4. Don’t eat the apples until you’ve paid: You’ll want to pay up-front if you don’t want to wake up in the wicker prison at the base of the Tree of Despair, a beige monstrosity whose sprawling tendrils lie directly under the approach path of the regional airport. You must sit in your atonement basket while the depraved, orphaned children of the Punishment Orchard throw scalding apples at your head as part of one of their simple-minded religious rituals.
5. Don’t pick outside the designated areas: Follow the clearly posted signs in sunny and cheerful normal orchard and you should be fine! Wanderers will have their names recorded on the Punishment Orchard’s Ledger of Bad Deeds, a shameful blight that nearly cost William Rehnquist his appointment to the Supreme Court in 1971. Then they will be given incorrect directions which will only send them deeper into the bowels of the Punishment Orchard, where the Cider Warden bathes himself in bleach and spare change. Even years after a stay in the Punishment Orchard, the smell of either of these items will send you into a vivid Vietnam flashback, regardless of whether or not you fought in Vietnam.

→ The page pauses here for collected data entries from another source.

Lemma handle_value_run v st fs r : Forall2 frame_state st fs -> exists r' fs', handle_value v (mkSax r fs) = (Ok tt, mkSax r' fs') /\ Forall2 frame_state st fs'.
Proof.
  intros H. destruct fs as [|[l|o [k|]] fs]; inversion H as [|s f st' fs0 Hf Ht]; subst.
  - by exists v, [].
  - eexists r, _. split; [reflexivity|]. by constructor.
  - eexists r, _. split; [reflexivity|]. constructor; [|done]. destruct Hf. by split.
  - destruct Hf as [_ [? ?]]. done.
Qed.
Lemma on_sax_run {A} (m : M json_sax_dom_parser A) p o s : m (sax p) = (o, s) -> on_sax m p = (o, mkParser (last_token p) (m_lexer p) (states p) s).
Proof. intros E. unfold on_sax, zoom. by rewrite E. Qed.
Lemma value_run v p : shape p -> exists s, on_sax (handle_value v) p = (Ok tt, mkParser (last_token p) (m_lexer p) (states p) s) /\ Forall2 frame_state (states p) (ref_stack s).
Proof.
  intros H. destruct (sax p) as [r fs] eqn:Es. destruct (handle_value_run v (states p) fs r) as (r' & fs' & E & H'); [unfold shape in H; by rewrite Es in H|].
  exists (mkSax r' fs'). split; [|done]. apply on_sax_run. by rewrite Es.
Qed.
Lemma end_run f st fs r p : sax p = mkSax r (f :: fs) -> Forall2 frame_state st fs ->
  exists s, on_sax end_container p = (Ok tt, mkParser (last_token p) (m_lexer p) (states p) s) /\ Forall2 frame_state st (ref_stack s).
Proof.
  intros Es H. destruct f as [l|o k].
  - destruct (handle_value_run (JArray l) st fs r H) as (r' & fs' & E & H'). exists (mkSax r' fs'). split; [|done].
    apply on_sax_run. rewrite Es. exact E.
  - destruct (handle_value_run (JObject o) st fs r H) as (r' & fs' & E & H'). exists (mkSax r' fs'). split; [|done].
    apply on_sax_run. rewrite Es. exact E.
Qed.

(** A member up to the separator. *)
Lemma member_run p bs o k fs r : feeds (m_lexer p) bs -> sax p = mkSax r (InObject o k :: fs) ->
  (exists e p', parse_member p = (Throw e, p')) \/
  exists t l bs' o' k', parse_member p = (Ok tt, mkParser t l (states p) (mkSax r (InObject o' (Some k') :: fs))) /\ feeds l bs' /\ (length bs' <= length bs)%nat.
Proof.
  intros Hl Es. unfold parse_member. rewrite (bind_ok Prelude.get _ _ _ _ eq_refl). destruct (decide _); [|left; by eexists _, _].
  set (k' := get_string p). set (o' := obj_emplace (k', JNull) o).
  rewrite (bind_ok (on_sax (key k')) _ p (mkParser (last_token p) (m_lexer p) (states p) (mkSax r (InObject o' (Some k') :: fs))) tt);
    [|apply on_sax_run; by rewrite Es].
  unfold expect. set (p1 := mkParser _ _ _ _). assert (feeds (m_lexer p1) bs) as Hl1 by done. token Hl1.
  destruct (decide _); [right|left; by eexists _, _]. eexists _, _, _, _, _. split_and!; [done|done|done].
Qed.

Definition fails {A} (m : M parser A) (p : parser) : Prop := exists e p', m p = (Throw e, p').
Lemma evaluate_run p bs : feeds (m_lexer p) bs -> shape p ->
  fails evaluate_state p \/ evaluate_state p = (Ok Done, p) \/
  exists skip p' bs', evaluate_state p = (Ok (Again skip), p') /\ feeds (m_lexer p') bs' /\ shape p' /\ (weight p' bs' <= length bs)%nat /\
    (skip = true -> last_token p' <> end_of_input).
Proof.
  intros Hl Hs. unfold evaluate_state, fails. rewrite (bind_ok Prelude.get _ _ _ _ eq_refl).
  destruct (states p) as [|s st] eqn:Est; [by right; left|].
  unfold shape in Hs. rewrite Est in Hs. destruct (sax p) as [r fs] eqn:Esx. cbn [ref_stack] in Hs. inversion Hs as [|s' f st' fs' Hf Ht]; subst.
  destruct s; token Hl; rewrite ?Est, ?Esx in *.
  - destruct (decide (t = value_separator)) as [->|].
    + set (p1 := mkParser _ _ _ _). assert (feeds (m_lexer p1) bs0) as Hl1 by done. token Hl1.
      right; right. eexists false, _, _. split_and!; [done|done|done| |done]. specialize (N ltac:(done)). etrans; [exact W0|lia].
    + destruct (decide (t = end_array)) as [->|]; [|left; by eexists _, _]. specialize (N ltac:(done)).
      set (p1 := mkParser _ _ _ _). destruct (end_run f st fs' r p1 eq_refl Ht) as (s & E & Hs'). rewrite (bind_ok _ _ _ _ _ E).
      right; right. eexists true, _, bs0. split_and!; [done|done|done| |done]. unfold weight. rewrite decide_False by done. lia.
  - destruct (decide (t = value_separator)) as [->|].
    + set (p1 := mkParser _ _ _ _). assert (feeds (m_lexer p1) bs0) as Hl1 by done. token Hl1. specialize (N ltac:(done)).
      set (p2 := mkParser _ _ _ _). assert (feeds (m_lexer p2) bs1) as Hl2 by done. destruct f as [l2|o k]; [done|].
      destruct (member_run p2 bs1 o k fs' r Hl2 eq_refl) as [(e & p' & E)|(t2 & l2 & bs2 & o' & k' & E & Hf2 & L2)].
      { left. exists e, p'. unfold bind at 1. by rewrite E. }
      rewrite (bind_ok _ _ _ _ _ E). set (p3 := mkParser _ _ _ _). assert (feeds (m_lexer p3) bs2) as Hl3 by done. token Hl3.
      right; right. eexists false, _, _. split_and!; [done|done| |etrans; [exact W1|lia]|done]. unfold shape. cbn. constructor; [by split|done].
    + destruct (decide (t = end_object)) as [->|]; [|left; by eexists _, _]. specialize (N ltac:(done)).
      set (p1 := mkParser _ _ _ _). destruct (end_run f st fs' r p1 eq_refl Ht) as (s & E & Hs'). rewrite (bind_ok _ _ _ _ _ E).
      right; right. eexists true, _, bs0. split_and!; [done|done|done| |done]. unfold weight. rewrite decide_False by done. lia.
Qed.
Lemma parse_value_run p bs : feeds (m_lexer p) bs -> shape p ->
  fails parse_value p \/
  (last_token p <> end_of_input /\
   exists f p' bs', parse_value p = (Ok f, p') /\ feeds (m_lexer p') bs' /\ shape p' /\
     match f with Evaluate => (length bs' <= length bs)%nat | Continue => (weight p' bs' <= length bs)%nat end).
Proof.
  intros Hl Hs. unfold parse_value, fails. rewrite (bind_ok Prelude.get _ _ _ _ eq_refl). cbn zeta.
  assert (forall v, last_token p <> end_of_input -> (exists e p', (on_sax (handle_value v) ;;; ret Evaluate) p = (Throw e, p')) \/
    (last_token p <> end_of_input /\ exists f p' bs', (on_sax (handle_value v) ;;; ret Evaluate) p = (Ok f, p') /\ feeds (m_lexer p') bs' /\ shape p' /\
     match f with Evaluate => (length bs' <= length bs)%nat | Continue => (weight p' bs' <= length bs)%nat end)) as Hv.
  { intros v Hne. right. split; [done|]. destruct (value_run v p Hs) as (s & E & H'). rewrite (bind_ok _ _ _ _ _ E). by eexists _, _, bs. }
  destruct (last_token p) eqn:Et; try (left; by eexists _, _); try (by apply Hv).
  { destruct (is_finite _); [by apply Hv|left; by eexists _, _]. }
  all: destruct (sax p) as [r fs] eqn:Esx.
  - rewrite (bind_ok (on_sax start_array) _ p (mkParser (last_token p) (m_lexer p) (states p) (mkSax r (InArray [] :: fs))) tt) by (apply on_sax_run; by rewrite Esx).
    set (p1 := mkParser _ _ _ _). assert (feeds (m_lexer p1) bs) as Hl1 by done. token Hl1. unfold shape in Hs. rewrite Esx in Hs. cbn [ref_stack] in Hs.
    right. split; [done|]. destruct (decide (t = end_array)) as [->|].
    + set (p2 := mkParser _ _ _ _). destruct (end_run (InArray []) (states p) fs r p2 eq_refl Hs) as (s & E & Hs'). rewrite (bind_ok _ _ _ _ _ E). by eexists _, _, _.
    + eexists _, _, bs0. split_and!; [done|done| |exact W]. unfold shape. cbn. by constructor.
  - rewrite (bind_ok (on_sax start_object) _ p (mkParser (last_token p) (m_lexer p) (states p) (mkSax r (InObject [] None :: fs))) tt) by (apply on_sax_run; by rewrite Esx).
    set (p1 := mkParser _ _ _ _). assert (feeds (m_lexer p1) bs) as Hl1 by done. token Hl1. unfold shape in Hs. rewrite Esx in Hs. cbn [ref_stack] in Hs.
    destruct (decide (t = end_object)) as [->|].
    + right. split; [done|]. set (p2 := mkParser _ _ _ _). destruct (end_run (InObject [] None) (states p) fs r p2 eq_refl Hs) as (s & E & Hs').
      rewrite (bind_ok _ _ _ _ _ E). by eexists _, _, _.
    + set (p2 := mkParser _ _ _ _). destruct (member_run p2 bs0 [] None fs r Hf eq_refl) as [(e & p' & E)|(t2 & l2 & bs2 & o' & k' & E & Hf2 & L2)].
      { left. exists e, p'. unfold bind at 1. by rewrite E. }
      rewrite (bind_ok _ _ _ _ _ E), (bind_ok (modify _) _ _ _ _ eq_refl). set (p3 := with_states _ _). assert (feeds (m_lexer p3) bs2) as Hl3 by done. token Hl3.
      right. split; [done|]. eexists _, _, _. split_and!; [done|done| |cbn beta iota; etrans; [exact W0|lia]]. unfold shape. cbn. constructor; [by split|done].
Qed.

6. No running: It’s natural to let the excitement of apple picking get the best of you. Just don’t be surprised if you draw the ire of the Punishment Picker. Setting aside his chisel and cigar, he will take an afternoon off from making sculptures of Mussolini having a great time in order to make a sculpture of you getting stung by a bee. Your cries of remorse will be drowned out by the children of the Punishment Orchard cheering “Gather your coins, friends! The Punishment Man of the forest has taken a day off of sculpting a happy Mussolini in order to immortalize a delinquent being humiliated by a bee!”
Happy picking!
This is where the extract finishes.